As a result, parasitic capacitances between adjacent conductive features (e.g., the adjacent bit line structures 300) may be decreased.

With reference to FIG. 29, the semiconductor device 1D may have a structure similar to that illustrated in FIG. 26. Elements in FIG. 29 that are same as or similar to elements in FIG. 26 are marked with similar reference numbers and duplicative descriptions are omitted.

In the semiconductor device 1D, there is no word line barrier layer 203 as shown in FIG. 26. The word line conductive layer 205 may be directly disposed on the word line dielectric layer 201. In some embodiments, the word line conductive layer 205 may be formed of titanium nitride.

FIG. 30 is a schematic cross-sectional diagram of a semiconductor device 1E taken along the line B-B′ in FIG. 24 in accordance with another embodiment of the present disclosure. The semiconductor device 1E is similar to the intermediate semiconductor structure in FIG. 25, expect that the semiconductor device 1E comprises a buried gate electrode 180 and an impurity region 105-1/105-3 in the active region AA.

It should be noted that a schematic cross-sectional diagram of the semiconductor device 1E taken along the line A-A′ is same as that of the intermediate semiconductor structure in FIG. 25, and repeated diagram and descriptions are omitted

With reference to FIG. 30, in some embodiments, the buried gate electrode 180 may be disposed within a trench TR1 in the substrate 101. The active region AA includes a first impurity region 105-1 and a second impurity region 105-3. The first impurity region 105-1 and the second impurity region 105-3 are divided by the gate trench TR1.

As shown in FIG. 30, a first gate material 140 is disposed on a portion TR1S-P of a sidewall TR1S of the gate trench TR1. The first gate material 140 includes a first member 140-1 and a second member 140-2 on the first member 140-1. The second member 140-2 is a protruding member extending from the first member 140-1 toward the top surface 101TS of the substrate 101. The first member 140-1 and the second member 140-2 have different diameters and different heights. In some embodiments, the second member 140-2 has a dome shape. In some embodiments, the first member 140-1 has a first width W1 that varies at different vertical levels and a first height H1, and the second member 140-2 has a second width W2 that varies at different vertical levels and a second height H2.

The first member 140-1 is surrounded by a first barrier layer 130. Moreover, the first member 140-1 and the second member 140-2 are covered by a second barrier layer 150. As a result, the first gate material 140 is completely encased by the first barrier layer 130 and the second barrier layer 150. In some embodiments, the first barrier layer 130 and the second barrier layer 150 are integrally formed. A second gate material 160 is disposed at a middle portion of the gate trench TR1 and covers the first gate material 140. The second barrier layer 150 is interposed between the second gate material 160 and the first gate material 140. A gate insulating material 170 is disposed at an upper portion of the gate trench TR1 and covers the second gate material 160.
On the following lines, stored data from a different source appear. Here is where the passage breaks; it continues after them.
(** C3. A new model has every whitening layer in NORMAL; the
    calibration sub-pass of [train] and [rotate_cpt] leave every
    whitening layer in NORMAL when they return; in a run of [main] every
    forward pass on a training or validation batch and every backward
    pass finds every whitening layer in NORMAL; and the mode is no part
    of a checkpoint: the saved record is the same whatever the modes,
    and loading a state leaves the modes as they are. *)
Theorem mode_is_normal_outside_calibration :
  (∀ bp, Forall (eq NORMAL) (modes (ResidualNet bp)))
  ∧ (∀ cl w, match calibrate cl w with
             | (Ok _, w') => Forall (eq NORMAL) (modes (net w'))
             | (Raise _, _) => True
             end)
  ∧ (∀ cl mean w, match rotate_cpt cl mean w with
                  | (Ok _, w') => Forall (eq NORMAL) (modes (net w'))
                  | (Raise _, _) => True
                  end)
  ∧ (∀ a bp bufs0 disk tl cl vl vl2,
       Forall event_ok
         (trace (main bp bufs0 disk tl cl vl vl2
                   (fresh_world a bp bufs0)).2))
  ∧ (∀ epoch m w,
       checkpoint_of epoch (set_net (change_mode_net m) w)
       = checkpoint_of epoch w)
  ∧ (∀ sd n, match load_state_dict sd n with
             | Some n' => modes n' = modes n
             | None => True
             end).
Proof.
  split; [apply modes_ResidualNet|]. split.
  { intros cl w. destruct (calibrate_run cl w)
      as (o & w' & -> & _ & _ & _ & _ & _ & _ & _ & _ & _ & _ & Hres).
    destruct o as [[]|e]; [|done]. destruct (Hres eq_refl) as (_ & -> & _).
    apply Forall_replicate_eq. }
  split; [apply rotate_cpt_resets|]. split.
  { intros a bp bufs0 disk tl cl vl vl2.
    destruct (main_decompose bp bufs0 disk tl cl vl vl2
                (fresh_world a bp bufs0) eq_refl)
      as [(e & w1 & Hs & ->) | (w1 & evs2 & evs3 & Hs & _ & -> & Hok & _ & Hq)].
    - destruct (emits_setup bp bufs0 disk (fresh_world a bp bufs0))
        as (evs & He & Hq). rewrite Hs in He. simpl in *. rewrite He.
      by apply quiet_ok.
    - destruct (emits_setup bp bufs0 disk (fresh_world a bp bufs0))
        as (evs & He & Hq1). rewrite Hs in He. simpl in He. rewrite He.
      simpl. rewrite !Forall_app. split; [by apply quiet_ok|].
      split; [done|]. apply Forall_cons_2; [done | by apply quiet_ok]. }
  split.
  { intros epoch m w. unfold checkpoint_of. simpl.
    by rewrite state_dict_change_mode. }
  intros sd n. destruct (load_state_dict sd n) eqn:H; [|done].
  by apply modes_load_state_dict in H.
Qed.


(** ** The claims about resuming *)


(** C7. When the derived path names a file whose record holds an
    integer epoch, a numeric best score and a model state of the model's
    structure, the resume step returns without raising with the epoch
    counter, the best score and the model state taken from the record;
    when the record has no ['optimizer'] entry the optimizer is left as
    it was created, and when it has one the state of the optimizer is
    the one of the record. *)
Theorem resume_loads_checkpoint
  (disk : gmap string Checkpoint) (w : World) (ck : Checkpoint)
  (e : Z) (b : Q) (sd : StateDict) (n : Net) :
  resume (args w) ≠ EmptyString →
  disk !! resume_path (args w) = Some ck →
  ck !! "epoch" = Some (VInt e) →
  ck !! "best_prec1" = Some (VNum b) →
  ck !! "state_dict" = Some (VModel sd) →
  load_state_dict sd (net w) = Some n →
  (ck !! "optimizer" = None ∨ ∃ os, ck !! "optimizer" = Some (VOptim os)) →
  ∃ w', resume_from disk w = (Ok tt, w')
    ∧ start_epoch (args w') = e ∧ best_prec1 w' = b
    ∧ net w' = n ∧ state_dict (net w') = sd
    ∧ match ck !! "optimizer" with
      | None => optimizer w' = optimizer w
      | Some v =>
          v = VOptim (optimizer_state_dict (optimizer w'))
          ∧ params (optimizer w') = params (optimizer w)
      end.
Proof.
  intros Hne Hfile He Hb Hsd Hload Hopt. unfold resume_from, item. mrun.
  destruct (decide _) as [|_]; [done|]. mrun. rewrite Hfile. mrun.
  rewrite He. mrun. rewrite Hb. mrun. rewrite Hsd. mrun. rewrite Hload.
  mrun. pose proof (state_dict_load _ _ _ Hload) as Hback.
  destruct Hopt as [Hnone | [[lr0 bufs1] Hsome]].
  - rewrite Hnone. mrun. eexists. split; [reflexivity|]. done.
  - rewrite Hsome. mrun. eexists. split; [reflexivity|]. done.
Qed.

(** ** The claims about the hooks and the export *)

Lemma run_hook_eval_net p x h w :
  training (net w) = false → net (run_hook p x h w).2 = net w.
Proof.
  intros Htr. unfold run_hook. mrun.
  destruct (bn1_at (net w) p) as [m|]; mrun; [|done].
  assert (Hn : set_bn1 (net w) p (hook_stats (training (net w)) x) = net w).
  { rewrite Htr. apply set_bn1_same, hook_stats_eval_same. }
  destruct (hook_capture _ _ _ _) as [v|e]; unfold append_cell; mrun;
    simpl; exact Hn.
Qed.

Lemma collect_forgets_cell c k batches paths vals l w :
  (collect c k batches paths vals (set_cells (fun cs => <[c := l]> cs) w)).1
  = (collect c k batches paths vals w).1.
Proof.
  destruct batches as [|[i [input path]] more]; [done|].
  simpl collect. rewrite !run_bind, !run_modify. cbn beta iota.
  replace (set_cells (fun cs => <[c := []]> cs)
             (set_cells (fun cs => <[c := l]> cs) w))
    with (set_cells (fun cs => <[c := []]> cs) w); [done|].
  destruct w; unfold set_cells; simpl. f_equal.
  by rewrite list_insert_insert_eq.
Qed.

(** X10.  A hook returns nothing and, the model being in evaluation
    mode as both functions that register hooks put it, leaves the model
    as it finds it.  In [print_concept_top5] the list of captures is
    emptied before every forward pass, so what is read for a batch and
    the batches after it does not depend on what the list held before.
    In [get_optimal_direction] the list is bound once before the loop:
    through the forward passes of its loop every list only grows,
    keeping the captures of the earlier batches for the mean that is
    taken after the loop. *)
Theorem hooks_observe_and_lists_are_reset_only_in_the_export :
  (∀ p x h w, training (net w) = false →
              net (run_hook p x h w).2 = net w)
  ∧ (∀ c k batches paths vals l w,
       (collect c k batches paths vals
                (set_cells (fun cs => <[c := l]> cs) w)).1
       = (collect c k batches paths vals w).1)
  ∧ (∀ bs w, grown (cells w)
                   (cells (for_each bs (call_model InDirection) w).2)).
Proof.
  split; [apply run_hook_eval_net|]. split; [apply collect_forgets_cell|].
  intros bs w. apply for_each_grown; [|apply grown_refl].
  intros b. apply call_model_grown.
Qed.

(** X11.  On a model none of whose whitening layers is left in
    CALIBRATE mode, and whose hooks are those of earlier exports for the
    same layers, two invocations of
    [print_concept_top5] one after the other, with the same validation
    set, layers and axes, end the same way and record the same events:
    the same forward passes and the same copies, source and destination,
    in the same order.  The state after an invocation is again such a
    state, so that every later invocation agrees too. *)
Theorem repeated_rankings_agree vl wl po w o1 w1 o2 w2 :
  rankable wl w →
  print_concept_top5 vl wl po w = (o1, w1) →
  print_concept_top5 vl wl po w1 = (o2, w2) →
  o2 = o1
  ∧ (∃ evs, trace w1 = trace w ++ evs ∧ trace w2 = trace w1 ++ evs)
  ∧ rankable wl w1.
Proof.
  intros Hw H1 H2.
  destruct (print_concept_top5_run vl wl po w Hw)
    as (w1' & Hr1 & Ht1 & Hn1 & Ha1 & Hw1 & _).
  rewrite H1 in Hr1. injection Hr1 as -> <-.
  destruct (print_concept_top5_run vl wl po w1 Hw1)
    as (w2' & Hr2 & Ht2 & _).
  rewrite H2 in Hr2. injection Hr2 as -> <-.
  assert (Hsame : top5_rec (net w1) (args w1) vl wl po
                  = top5_rec (net w) (args w) vl wl po).
  { rewrite Hn1, Ha1. unfold top5_rec.
    by rewrite set_training_twice. }
  rewrite Hsame in Ht2. split; [by rewrite Hsame|]. split; [|exact Hw1].
  exists (top5_rec (net w) (args w) vl wl po).2. by split.
Qed.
In some embodiments, the first barrier layer 130 and the second barrier layer 150 include various materials such as tantalum (Ta), titanium (Ti), tantalum nitride (TaN), titanium nitride (TiN), titanium silicon nitride (TiSiN), or other suitable materials. The gate insulating material 170 includes silicon nitride (Si₃N₄) or other suitable materials. The first gate material 140 includes various metals such as aluminum (Al), copper (Cu), tungsten (W), titanium (Ti), or other suitable materials. The second gate material 160 includes doped or undoped polycrystalline silicon. The first gate material 140 is used as a metal gate electrode and the second gate material 160 is used as a polysilicon gate electrode. In some embodiments, the first gate material 140 and the second gate material 160 within the gate trench TR1 together form the buried gate electrode 180 in the active region AA. In some embodiments, the buried gate electrode 180, the first barrier layer 130, the second barrier layer 150, and the gate insulating material 170 together form a buried gate structure.

In the buried gate electrode 180, the second member 140-2 of the first gate material 140 extends toward the second gate material 160. The buried gate electrode 180 (or the buried gate structure), the first impurity region 105-1 and the second impurity region 105-3 together form a transistor of a DRAM device.
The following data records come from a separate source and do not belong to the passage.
Lemma in_assoc_nodup {A : Type} (k : string) (v : A) (l : dict A) :
  NoDup (map fst l) -> In (k, v) l -> assoc k l = Some v.
Proof.
  induction l as [|[k0 v0] l IH]; simpl; intros Hnd Hin; [destruct Hin|].
  inversion Hnd as [|? ? Hnotin Hnd']; subst.
  destruct Hin as [Heq | Hin].
  - inversion Heq; subst. rewrite String.eqb_refl. reflexivity.
  - destruct (String.eqb k k0) eqn:E.
    + apply String.eqb_eq in E. subst k0. exfalso. apply Hnotin.
      apply in_map_iff. exists (k, v). split; [reflexivity | exact Hin].
    + apply IH; assumption.
Qed.

(** After a sequence of assignments a key holds the value assigned
    last. *)
Lemma assignments_last_wins {A : Type} (k : string) (l : dict A) (acc : dict A) :
  assoc k (fold_left (fun a kv => dict_set (fst kv) (snd kv) a) l acc)
  = match assoc k (rev l) with Some v => Some v | None => assoc k acc end.
Proof.
  revert acc. induction l as [|[k0 v0] l IH]; intros acc; [reflexivity|].
  cbn [fold_left rev fst snd]. rewrite IH, assoc_app.
  destruct (assoc k (rev l)); [reflexivity|].
  simpl. destruct (String.eqb k k0) eqn:E.
  - apply String.eqb_eq in E. subst k0. apply assoc_dict_set_same.
  - apply assoc_dict_set_other. exact E.
Qed.

Lemma assignments_nodup {A : Type} (l : dict A) (acc : dict A) :
  NoDup (map fst acc) ->
  NoDup (map fst (fold_left (fun a kv => dict_set (fst kv) (snd kv) a) l acc)).
Proof.
  revert acc. induction l as [|[k0 v0] l IH]; intros acc Hacc; [exact Hacc|].
  cbn [fold_left]. apply IH. apply dict_set_nodup. exact Hacc.
Qed.

(** X7: the links of generic extraction are deduplicated by their
    [href]: no [href] occurs twice, the text kept for an [href] is the
    text of the last anchor with that [href] among the anchors kept,
    and every anchor kept has a non-empty [href] and a stripped text of
    more than 2 characters. *)
Theorem unique_links_last_text_wins (soup : node) :
  NoDup (keys (unique_links soup))
  /\ (forall href,
        assoc href (unique_links soup) = assoc href (rev (qualifying_links soup)))
  /\ (forall href text,
        In (href, text) (unique_links soup) ->
        href <> "" /\ 2 < String.length text
        /\ In (href, text) (qualifying_links soup)).
Proof.
  assert (Hnd : NoDup (keys (unique_links soup))).
  { rewrite unique_links_fold. apply assignments_nodup. constructor. }
  assert (Hlast : forall href,
             assoc href (unique_links soup)
             = assoc href (rev (qualifying_links soup))).
  { intros href. rewrite unique_links_fold, assignments_last_wins.
    destruct (assoc href (rev (qualifying_links soup))); reflexivity. }
  split; [exact Hnd|]. split; [exact Hlast|].
  intros href text Hin.
  apply (in_assoc_nodup href text _ Hnd) in Hin.
  rewrite Hlast in Hin. apply assoc_in in Hin. apply in_rev in Hin.
  assert (Hq := Hin). unfold qualifying_links in Hq.
  apply in_map_iff in Hq. destruct Hq as [link [Heq Hl]].
  apply filter_In in Hl. destruct Hl as [_ Hl].
  inversion Heq; subst. unfold link_qualifies in Hl.
  apply andb_true_iff in Hl. destruct Hl as [Hl Hlen].
  apply andb_true_iff in Hl. destruct Hl as [Hh _].
  split; [|split; [apply Nat.ltb_lt; exact Hlen | exact Hin]].
  intros E. rewrite E in Hh. discriminate.
Qed.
FIGS. 31 to 41 are schematic cross-sectional diagrams taken along the line B-B′ in FIG. 24 illustrating part of a process for fabricating a semiconductor device 1E in accordance with another embodiment of the present disclosure. The corresponding step is illustrated in step S11 of the method 10 shown in FIG. 1.

With reference to FIG. 31, a gate trench formation process is performed on a substrate 101 with an isolation region 103. In some embodiments, the gate trench formation process is a recess formation process. First, referring to FIG. 31, a photoresist pattern 120 is formed on the substrate 101 to define a location of a recess. In some embodiments, the photoresist pattern 120 includes multiple openings exposing a top surface 101TS of the substrate 101. Specifically, the formation of the photoresist pattern 120 includes sequentially coating a photoresist layer on an active region AA and the isolation region 103, exposing the photoresist layer to radiation using a photomask and a lithographic process, and developing the exposed photoresist layer.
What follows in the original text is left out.